Existe uma imagem bem consolidada no imaginário popular: o salmão é saudável, ponto final. A conversa sobre Ômega-3, gorduras boas e benefícios cardiovasculares tomou conta das mesas de nutricionistas e dos cardápios de restaurantes fitness nas últimas três décadas. O que raramente entra nessa conversa, porém, é de onde vem esse peixe — e o que acontece com ele antes de chegar ao seu prato.
O Brasil importa a maior parte do salmão que consome do Chile, segundo maior produtor mundial, atrás apenas da Noruega. E o modelo de produção adotado em larga escala nesses países é a aquicultura intensiva: peixes criados em gaiolas flutuantes, em alta densidade, num ambiente artificial que pouco lembra o oceano aberto onde a espécie evoluiu. Nessas condições, doenças se proliferam com facilidade, o que leva ao uso frequente de antibióticos e pesticidas para manter os estoques vivos e rentáveis.
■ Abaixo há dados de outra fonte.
(** ** Frames of the services *)

Create HintDb service.
#[export] Hint Unfold
  createUser requestProvisioningChallenge initializeAccount listPendingRegistrations listActiveEmployees verifyRegistration
  activateRegistration registerDevice revokeDevice registerWallet revokeWallet activateWallet assignRole Users.getById listDevices
  listWallets createGrant listGrants findActiveGrant revokeGrant validateGrant grantIsExpired grantIsActive resolveIdentity
  requireIdentity requireActiveIdentity toUser attestDevice requireAttestation validateEvmWalletBinding revokeWalletObject
  ensureIdentityCreated ensureRoleAssigned ensureWalletActive ensureWalletRevoked Users.commit Users.submit the_identity
  active_device commitState adapter_commit requestAuthenticationChallenge activeSession require_session
  requestFreshAuthenticationChallenge verifyFreshAuthentication open_session loginWithProof login_credential login validateSession logout
  identity_of_device user_of wallets_of_identity wallets_of user_of_identity
  cache_set cache_get Assets.getById list_assets requiredString requireAsset requireActor transaction Assets.submit reconcileAfterWrite
  submit_and_store identity_exists Assets.create transfer assertStateTransition changeAssetState assertNoCycle
  attachComponent removeComponent prepare_payload Assets.prepare
  requireJob assertCanUpload assertCanView validateUpload hide_storage_error upload list_evidence find_evidence getHash download
  login_route fresh_challenge_route my_grants_route create_user_route activate_wallet_route register_device_route nonblank_string
  prepare_asset_mutation assets_prepare_route transfer_route jobs_prepare_route prepare_job_mutation selected_hash
  upload_route download_route getTrailForAsset committee_route development_transaction body_string the_user actor evidence_actor
  list_jobs Jobs.prepare prepare_checks check_identity assertTransition requireAssignedTechnician requireIndependentVerifier
  list_validators effectiveRegistration head_of_chain get_registration activeIdentity admin assertMetadata envelopeSignature
  addValidator removeValidator restoreValidator cancelScheduledRemoval finish Validators.submit recordHistory
  Validators.validatorChanged Validators.notify Validators.notify_recipient send : service.
(** A frame proof that sees through the calls of the services. *)
Ltac sframe := repeat first [progress rframe | progress autounfold with service].

Section System.
Context `{PF : Platform} `{!PlatformLaws PF} {C : Type} `{BlockchainService C} `{Wiring} `{DeviceAttestationAdapter} `{IntegrityWiring}
  `{EvidenceStorage C} `{EmailNotificationProvider} `{UntypedBodies C} (options : EvidenceServiceOptions.t) (fuel : nat).
Abbreviation W := (World C).

(** The stores with an invariant that does not depend on the chain. *)
Definition domain (w : W) : jsmap Job.t * ValidatorsCorrect.registry := (w_jobs w, w_validators w).
Definition lawful (w w' : W) : Prop :=
  rtc store_step (w_jobs w) (w_jobs w') /\ (registry_ok (w_validators w) -> registry_ok (w_validators w')).
#[local] Instance lawful_preorder : PreOrder lawful.
Proof.
  split; [by intros w|]. intros w1 w2 w3 [J1 V1] [J2 V2]. split; [by etransitivity|auto].
Qed.
Lemma lawful_domain {A} (m : M exn W A) : keeps domain m -> respects lawful m.
Proof. apply respects_keeps. unfold lawful. intros w w' [= -> ->]. by split. Qed.

Lemma keeps_consume_domain id at' : keeps domain (consumeIfUnused id at' : M exn W _).
Proof. by apply keeps_consumeIfUnused. Qed.
Lemma keeps_cycle_domain k a b c : keeps domain (assertNoCycle_loop k a b c : M exn W _).
Proof. revert b c; induction k as [|k IH]; intros; simpl; sframe. Qed.
Lemma keeps_find_domain l a b c d : keeps domain (find_active l a b c d : M exn W _).
Proof. induction l as [|g l IH]; simpl; sframe. Qed.
Hint Resolve keeps_consume_domain keeps_cycle_domain keeps_find_domain : bel.

(** ** Calls that do write them *)

Lemma job_call_lawful {A} c actor (m : M exn W A) (w w' : W) r :
  keeps w_validators m -> m w = (r, w') -> run_call c actor w = ((match r with inl e => inl e | inr _ => inr tt end), w') -> lawful w w'.
Proof.
  intros Hk Hm Hrun. split.
  - apply rtc_once, job_step_store. left. eauto.
  - rewrite (keeps_run w_validators _ _ _ _ Hk Hm). done.
Qed.
Lemma run_then {A} (m : M exn W A) (w : W) r w' :
  m w = (r, w') -> (m ;; mret tt) w = ((match r with inl e => inl e | inr _ => inr tt end), w').
Proof. unfold mbind, M_bind. intros ->. by destruct r. Qed.
Lemma keeps_job_submit ty a p : keeps w_validators (Jobs.submit ty a p : M exn W _).
Proof. by apply keeps_submit. Qed.
Hint Resolve keeps_job_submit : bel.
Lemma create_lawful input a : respects lawful (Jobs.create input a : M exn W _).
Proof.
  intros w r w' E. apply (job_call_lawful (Call_create input) a _ _ _ _) with (2 := E); [unfold Jobs.create; sframe|].
  by apply run_then.
Qed.
Lemma mutation_lawful m id arg a : respects lawful (run_mutation m id arg a : M exn W _).
Proof.
  intros w r w' E. apply (job_call_lawful (Call_mutate m id arg) a _ _ _ _) with (2 := E); [|by apply run_then].
  destruct m; simpl; unfold assign, start, complete, approve, reject; sframe.
Qed.
Lemma validator_lawful c actorId : respects lawful (run_validator c actorId : M exn W _).
Proof.
  intros w r w' E. split.
  - assert (K : w_jobs w' = w_jobs w); [|rewrite K; reflexivity]. revert E. apply keeps_run.
    destruct c; simpl; sframe.
  - intros Hr. eapply registry_step_ok; [exact Hr|]. by eapply call_simulates_registry.
Qed.
(** ** What the device says *)

Lemma says_keeps {A} (m : M Thrown B A) : keeps log m -> says m.
Proof. intros Hm b r b' E. exists []. rewrite app_nil_r. split; [by eapply keeps_run|done]. Qed.
Lemma says_bind {A A'} (m : M Thrown B A) (k : A -> M Thrown B A') : says m -> (forall a, says (k a)) -> says (m ≫= k).
Proof.
  intros Hm Hk b r b' [(e & -> & E)|(a & b1 & E & E')]%bind_inv; [by eapply Hm|].
  destruct (Hm _ _ _ E) as (l & El & Hl), (Hk a _ _ _ E') as (l' & El' & Hl'). exists (l ++ l').
  rewrite El', El, app_assoc. split; [done|by apply Forall_app].
Qed.
Lemma says_fetch base path h body m : devWalletBase = Some base -> says (fetch (FetchRequest.mk m (base +:+ path) h body)).
Proof.
  intros Hb b r b' E. assert (Hl := fetch_logged (FetchRequest.mk m (base +:+ path) h body) b). rewrite E in Hl.
  exists [FetchRequest.mk m (base +:+ path) h body]. split; [exact Hl|]. constructor; [by exists base, path|done].
Qed.
Lemma says_dev_identity base : devWalletBase = Some base -> says (dev_getIdentity base).
Proof. intros Hb. apply says_bind; [by apply says_fetch|]. intros. apply says_keeps. frame. Qed.
Lemma says_dev_post base path name v o : devWalletBase = Some base -> says (dev_post base path name v o).
Proof.
  intros Hb. apply says_bind; [by apply says_dev_identity|]. intros i. apply says_bind; [apply says_keeps; unfold prop; frame|].
  intros d. apply says_bind; [by apply says_fetch|]. intros r. apply says_keeps. unfold prop. frame.
Qed.
Lemma says_bridge :
  says (bridge_getIdentity bridge) /\ (forall v o, says (bridge_sign bridge v o)) /\
  (forall f v o, bridge_signTransaction bridge = Some f -> says (f v o)).
Proof.
  unfold bridge. destruct belDeviceWallet as [b|] eqn:Eb.
  - destruct (bridge_silent b eq_refl) as (H1 & H2 & H3). split_and!; intros; apply says_keeps; eauto.
  - destruct (truthy_string devWalletBase) eqn:Et.
    + destruct devWalletBase as [base|] eqn:Ew; [|done]. simpl. split_and!; [by apply says_dev_identity|by intros; apply says_dev_post|].
      intros f v o [= <-]. by apply says_dev_post.
    + assert (Hu : forall A, says (unavailable : M Thrown B A)) by (intros; apply says_keeps, keeps_throw).
      simpl. split_and!; [apply Hu|intros; apply Hu|]. intros f v o [= <-]. apply Hu.
Qed.
Lemma says_rescue {A} (m : M Thrown B A) h : says m -> (forall e, keeps log (h e)) -> says (rescue m h : M Thrown B A).
Proof.
  intros Hm Hh b r b' E. unfold rescue in E. destruct (m b) as [[e|a] b1] eqn:Em; destruct (Hm _ _ _ Em) as (l & El & Hl).
  - exists l. split; [|done]. rewrite <- El. by eapply keeps_run.
  - injection E as <- <-. by exists l.
Qed.
Lemma says_sign v o : says (sign v o).
Proof.
  destruct says_bridge as (_ & H2 & _). apply says_bind; [apply says_keeps; frame|]. intros. apply says_bind.
  - apply says_rescue; [apply H2|]. intros; apply keeps_throw.
  - intros result. apply says_keeps. frame.
Qed.
Lemma says_signDeviceTransaction v : says (signDeviceTransaction v).
Proof.
  destruct says_bridge as (_ & _ & H3). unfold signDeviceTransaction. destruct (bridge_signTransaction bridge) as [f|] eqn:Ef.
  - apply says_bind; [by apply H3|]. intros result. apply says_keeps. frame.
  - apply says_keeps. frame.
Qed.

(** ** Requests that fit a call *)

Context `{!Express} `{!ExpressLaws}.

Section Seen.
(** The path the backend sees of what the client writes. *)
Context (seen : string -> option string).
(** From the middle of the schedule to its end. *)
Fixpoint resume_all (ns : list nat) (s : QueueState.t DemoNode.t) : option (QueueState.t DemoNode.t) :=
  match ns with [] => Some s | n :: ns' => s' ← resume n s; resume_all ns' s' end.
Lemma resume_all_drains ns s s' : resume_all ns s = Some s' -> drains demo_moves (length ns) s s'.
Proof.
  revert s. induction ns as [|n ns IH]; simpl; intros s; [intros [= ->]; constructor|].
  destruct (resume n s) as [s1|] eqn:E; [|done]. simpl. intros Hr. eapply drains_resume; [exact E|by apply IH].
Qed.
Lemma two_calls_drain : drains demo_moves 8 (play two_calls) (play until_done).
Proof. apply (resume_all_drains [0; 0; 0; 1; 1; 1; 1; 1]%nat). vm_compute. reflexivity. Qed.
Lemma sends_drain_witness :
  (8 <= 5 * length (QueueState.calls (play two_calls)))%nat /\ QueueState.sendQueues (play until_done) = empty_map.
Proof.
  destruct (sends_drain demo_moves demo_begin _ 8 _ (play_reachable two_calls) two_calls_drain) as [Hk Hend]. split; [exact Hk|].
  apply Hend. intros [|[|n]]; reflexivity.
Defined.

Lemma nonces_rise_witness : exists a b, QueueState.accepted (play until_done) = [a; b] /\
  Accepted.key a = Accepted.key b /\ (Accepted.nonce a < Accepted.nonce b)%Z.
Proof.
  exists (Accepted.mk 0 "0xab" 0 "hash of 0x1"), (Accepted.mk 1 "0xab" 1 "hash of 0x2"). split; [vm_compute; reflexivity|]. split; [reflexivity|].
  apply (nonces_rise demo_moves demo_begin demo_pending (play until_done) 0 1 _ _ (play_reachable until_done)); [lia|reflexivity..].
Defined.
A dieta também muda radicalmente. Salmões selvagens acumulam Ômega-3 porque se alimentam de krill, algas e outros organismos marinhos ricos nesse nutriente. Os de cativeiro, por outro lado, recebem ração industrializada à base de farinha de peixe e, cada vez mais, ingredientes de origem vegetal — o que altera diretamente o perfil nutricional da carne. Estudos comparativos já mostraram que o teor de Ômega-3 no salmão de criação pode ser significativamente diferente do encontrado no selvagem, e que a proporção entre Ômega-3 e Ômega-6 — crucial para o equilíbrio inflamatório do organismo — tende a ser menos favorável.
Além disso, a coloração característica do salmão — aquele laranja-rosado que associamos ao frescor e à qualidade — não é natural nos peixes de cativeiro. Ela é obtida por meio de pigmentos sintéticos adicionados à ração, como a astaxantina artificial, cuja dosagem é escolhida com base em escalas de cor para agradar ao olho do consumidor. Não necessariamente ao seu organismo.
Isso não significa que o salmão deva ser banido do cardápio. Mas significa que vale a pena questionar a narrativa pronta do 'superalimento'. Conhecer a origem do que se come, preferir versões selvagens quando possível, variar as fontes de proteína e gordura saudável — sardinha, atum, cavala — e não delegar o raciocínio crítico a slogans de marketing são atitudes que fazem mais pela saúde do que qualquer peixe isolado, por mais nobre que seja a sua reputação.